Here are seven accounting mistakes that can derail growth for small businesses and tips for how to avoid them.
1. Failing to hire an experienced finance professional
Even experienced accountants and bookkeepers make mistakes, but let's face it, they're finance professionals, and you probably aren't. And even if you are, is it really worth the extra time investment to manage your firm's books on your own?
Hiring a professional will help minimize the potential for errors in key areas, such as expense tracking, paying vendors on a timely basis, balancing bank accounts and staying on top of payroll.
Are you certain you're handling employees' withholding taxes properly? Are you keeping track of all your financial transactions, regardless of size? A few mistakes in these areas and, suddenly, you're not really saving money by not bringing on qualified help.
You are best served by considering hiring a bookkeeper licensed by the National Association of Certified Public Bookkeepers. They mainly record your business' financial transactions, typically on industry-standard accounting software.
Certified public accountants assist with tax planning and help you spot trends – and avoid mistakes – in the way you're managing your books. To verify that a potential hire is a CPA, check their license in the AICPA.org database.
If you can't afford a full-time, in-house financial professional, another option is to hire a freelance bookkeeper or accountant who works remotely. Also known as virtual employees, going this route is relatively easy, thanks to a bevy of freelance sites that match employers with professional freelancers.
Businesses that tap into FINSYNC's virtual assistance network are matched with a skilled financial professional that’s best positioned to help the business grow. [Read related article: How to Hire the Right Accountant for Your Business]
2. Not tracking business costs accurately
Accounting and bookkeeping lose their effectiveness when records are not kept accurately. When that happens, you leave your business vulnerable to losing money, being late on important bills, setting yourself up for headaches come tax season and more problems that can get in the way of a growing business.
It's not just errors made when entering transaction data into a spreadsheet or failing to reflect that you paid a bill. Inaccurate financial tracking ultimately costs your business money and undermines your ability to plan for next month or beyond.
It's essential that your accounting system – whether it's just you and a spreadsheet or the persons hired to maintain your books – keep track of every transaction so that you can accurately gauge the health of your business.
While it helps to have a financial professional handle your books, there is another opportunity to help you or your bookkeeper do their job better: an integrated accounting system.

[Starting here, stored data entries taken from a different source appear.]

(* ===== verification/Disk.v ===== *)
(** * Disk: files and directories that survive a crash only as far as they were synced

    What [src/server_certificate/store.rs] uses of a local file system: files written under
    a new name, synced, renamed over their destination and removed, in two directories whose
    entries are synced on their own.

    A file is an inode with its bytes and whether they were synced.  A directory is its
    entries on disk and the changes made since it was last synced.  A crash keeps any
    sublist of those changes, in their order, and the bytes of synced files; the bytes of
    other files are lost.  Every operation can fail before or after its effect, a write can
    be torn, and the process can die before any of them: the [Fault]s of a run decide.

    [wp] is the specification of a program under every sequence of faults, with or without
    those of reads: a condition for its result and one for the disk that a failure or a
    death leaves behind. *)

From Stdlib Require Import Ascii ZArith Lia.
From stdpp Require Import base strings numbers gmap list.
From S2P Require Import Prelude.

Open Scope Z_scope.

(** ** Directories *)

Inductive DirOp :=
| Bind (name : bytes) (inode : nat)
| Drop (name : bytes)
| Move (from to : bytes) (inode : nat).

Definition apply_op (entries : gmap bytes nat) (op : DirOp) : gmap bytes nat :=
  match op with
  | Bind name i => <[name := i]> entries
  | Drop name => delete name entries
  | Move from to i => <[to := i]> (delete from entries)
  end.

Record Directory := mkDirectory { on_disk : gmap bytes nat; changes : list DirOp }.

Definition replay (entries : gmap bytes nat) (ops : list DirOp) : gmap bytes nat := foldl apply_op entries ops.
(** The entries that the running system sees. *)
Definition entries (d : Directory) : gmap bytes nat := replay (on_disk d) (changes d).
Definition record_change (op : DirOp) (d : Directory) : Directory := mkDirectory (on_disk d) (changes d ++ [op]).
Definition synced_directory (d : Directory) : Directory := mkDirectory (entries d) [].

(** What an operation makes of a name: nothing, or a new inode or none. *)
Definition op_at (op : DirOp) (name : bytes) : option (option nat) :=
  match op with
  | Bind n i => if bool_decide (n = name) then Some (Some i) else None
  | Drop n => if bool_decide (n = name) then Some None else None
  | Move from to i =>
      if bool_decide (to = name) then Some (Some i) else if bool_decide (from = name) then Some None else None
  end.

In an integrated system, the software connects various financial transaction-related functions that a business engages in – paying bills, tracking bank deposits and withdrawals, invoicing clients, cutting paychecks – so that all the transactions are tracked automatically.
One of the key benefits is a comprehensive capture of a business's costs, which is essential to growing and staying profitable. [Read related article: Financial Tracking 101: Best Implementation Practices and Best Tools]
3. Mixing personal finances with business accounts
Small business owners often blur the line between their individual personal finances and those of their business. It's understandable, especially when a business is just beginning to find its footing.
You head on over to Costco or Walmart and pick up some office supplies and, because you're already there, add in a few on-sale items for your home.
But it goes beyond combining business and personal items on a single receipt. More than one-quarter of small business owners and managers don't have a separate bank account for their business, according to Clutch.
That's not a good move. Mixing up financial accounts can make it tougher to sort out your personal from business transactions, which could be a big headache when tax time comes around. This has the potential to cause you to miss an expense that you could list as a business deduction.
If you've been using your business and personal bank accounts interchangeably, wean yourself off the habit. Open a separate business bank account. You'll likely get some incentives to do so from the bank where you have your personal account.
If you're still using your own personal credit card for business purchases, apply for a business credit card. Major banks like JPMorgan Chase have cards that cater to small business owners and offer cash-back bonuses on purchases.
If you find that you're in a bind and don't have any choice, separate business and personal purchases so you can set aside business receipts.
4. Inefficiently managing billing
Cash flow is essential to keeping a business operating from one day to the next. Billing or invoicing customers efficiently goes a long way toward ensuring that your revenue comes in on a timely basis so that you can tap into it for expenses, payroll and other needs.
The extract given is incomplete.